Quotidien putride de l’Occupation…

Le livre a remporté un joli succès d’estime. Le prix du meilleur polar décerné par le cercle du Point. Avec comme personnage principal, un anti-héros ordinaire, un flic des Renseignements Généraux pendant l’occupation allemande. Un salopard, collaborateur zélé et antisémite farouche qui a juste quelques très rares éclairs d’humanité. « L’affaire Leon Sadorski » est un livre qui déménage… De la littérature qui n’épargne pas ses lecteurs par le récit minutieux des puanteurs de la Collaboration. Le roman a eu droit pourtant à une suite un an plus tard.

On ne peut parler de ce livre sans évoquer le remarquable travail d’historien de l’auteur, Roman Slocombe qui replace son action dans le contexte précis des années noires de l’occupation. Tous les personnages cités ont vécu et sévi au service des intérêts allemands, et le plus souvent au service de leurs propres intérêts. D’ailleurs le livre s’inspire d’un inspecteur ayant raconté ses années de service.

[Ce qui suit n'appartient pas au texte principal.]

(** Every turn takes a magic number. *)
Lemma readLoop_total fuel s : length s < fuel -> is_Some (readLoop fuel s).
Proof.
  revert s. induction fuel as [|fuel IH]; intros s Hl; [lia|]. simpl.
  destruct (readFull 4 s) as [[b s1]|] eqn:H1; [|done]. destruct (negb _); [done|].
  destruct (readFull 4 s1) as [[b2 s2]|[]] eqn:H2; [|done|done]. case_match; [done|].
  destruct (readFull (getLE b2) s2) as [[b3 s3]|] eqn:H3; [|done]. destruct (unmarshal b3) as [m| |]; [|done|done].
  apply readFull_length in H1 as [H1 H1']; [|lia]. apply readFull_length in H2 as [H2 H2']; [|lia].
  unfold readFull in H3. case_match; [done|]. simplify_eq.
  destruct (IH (drop (Z.to_nat (getLE b2)) s2)) as [r ->]; [|by eexists].
  rewrite length_drop. unfold blenZ in *. lia.
Qed.

(** More fuel changes nothing. *)
Lemma readLoop_fuel fuel fuel' s r : readLoop fuel s = Some r -> fuel <= fuel' -> readLoop fuel' s = Some r.
Proof.
  revert fuel' s r. induction fuel as [|fuel IH]; intros fuel' s r E Hl; [done|].
  destruct fuel' as [|fuel']; [lia|]. simpl in *. repeat case_match; try done.
  destruct (readLoop fuel _) as [r'|] eqn:Hr; [|done]. rewrite (IH fuel' _ _ Hr) by lia. done.
Qed.

Context (Hround : forall m b, marshal m = Ok b -> unmarshal b = Ok m).

(** The messages of [o] that are written. *)
Definition written (o : list Msg) : list Msg := filter (fun m => is_Some (sendable m)) o.

Lemma writeLoop_skip m o : sendable m = None -> writeLoop true (m :: o) = writeLoop true o.
Proof using Type. intros E. unfold writeLoop. cbn [omap list_omap]. by rewrite E. Qed.

Lemma writeLoop_cons m b o :
  sendable m = Some b ->
  writeLoop true (m :: o) = putLE 4 magic ++ putLE 4 (blenZ b) ++ b ++ writeLoop true o.
Proof using Type.
  intros E. unfold writeLoop. cbn [omap list_omap]. rewrite E. cbn [fmap list_fmap concat].
  unfold packet. by rewrite <- !app_assoc.
Qed.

Un roman inspiré de faits réels, ce qui lui donne une authenticité absolument unique. Jamais on n’aura vu les bassesses et les petites cuisines de la gestapo française et des flics collaborateurs sous un jour aussi crû. C’est d’une brutalité inouïe. L’inspecteur Sadorski est un salopard, entouré de repris de justice et de flics sans états d’âme. Toute la merde de l’époque qu’on a voulu enfouir à la Libération, souvent par l’exécution des collabos, refait surface. L’occasion de voir que quelques Français n’ont pas été blancs-bleus dans cette période troublée.

L’enquête est un prétexte pour raconter une période. C’est d’ailleurs la faiblesse du livre, cette volonté de raconter, de coller à la réalité et à l’original des mémoires du collabo et d’oublier sa propre dynamique. La première moitié du roman est un peu crispante car le récit fait une longue diversion sur un « séjour » subi par l’inspecteur collabo dans les geôles allemandes. Intéressant sur le plan historique, mais peu pertinent dans la trame du roman. L’auteur n’a pas su prendre un peu de hauteur et recentrer son enquête sur ce qui motive l’intérêt des lecteurs : une enquête de police dans un contexte original et peu connu.

Ce livre est prenant et percutant. Il nous surprend dans notre vision souvent un peu édulcorée des années de guerre.  Mais cette fange boueuse des années de collaboration ne donne pas forcément envie d’attaquer le second opus, « l’Etoile jaune de l’inspecteur Sadorski ».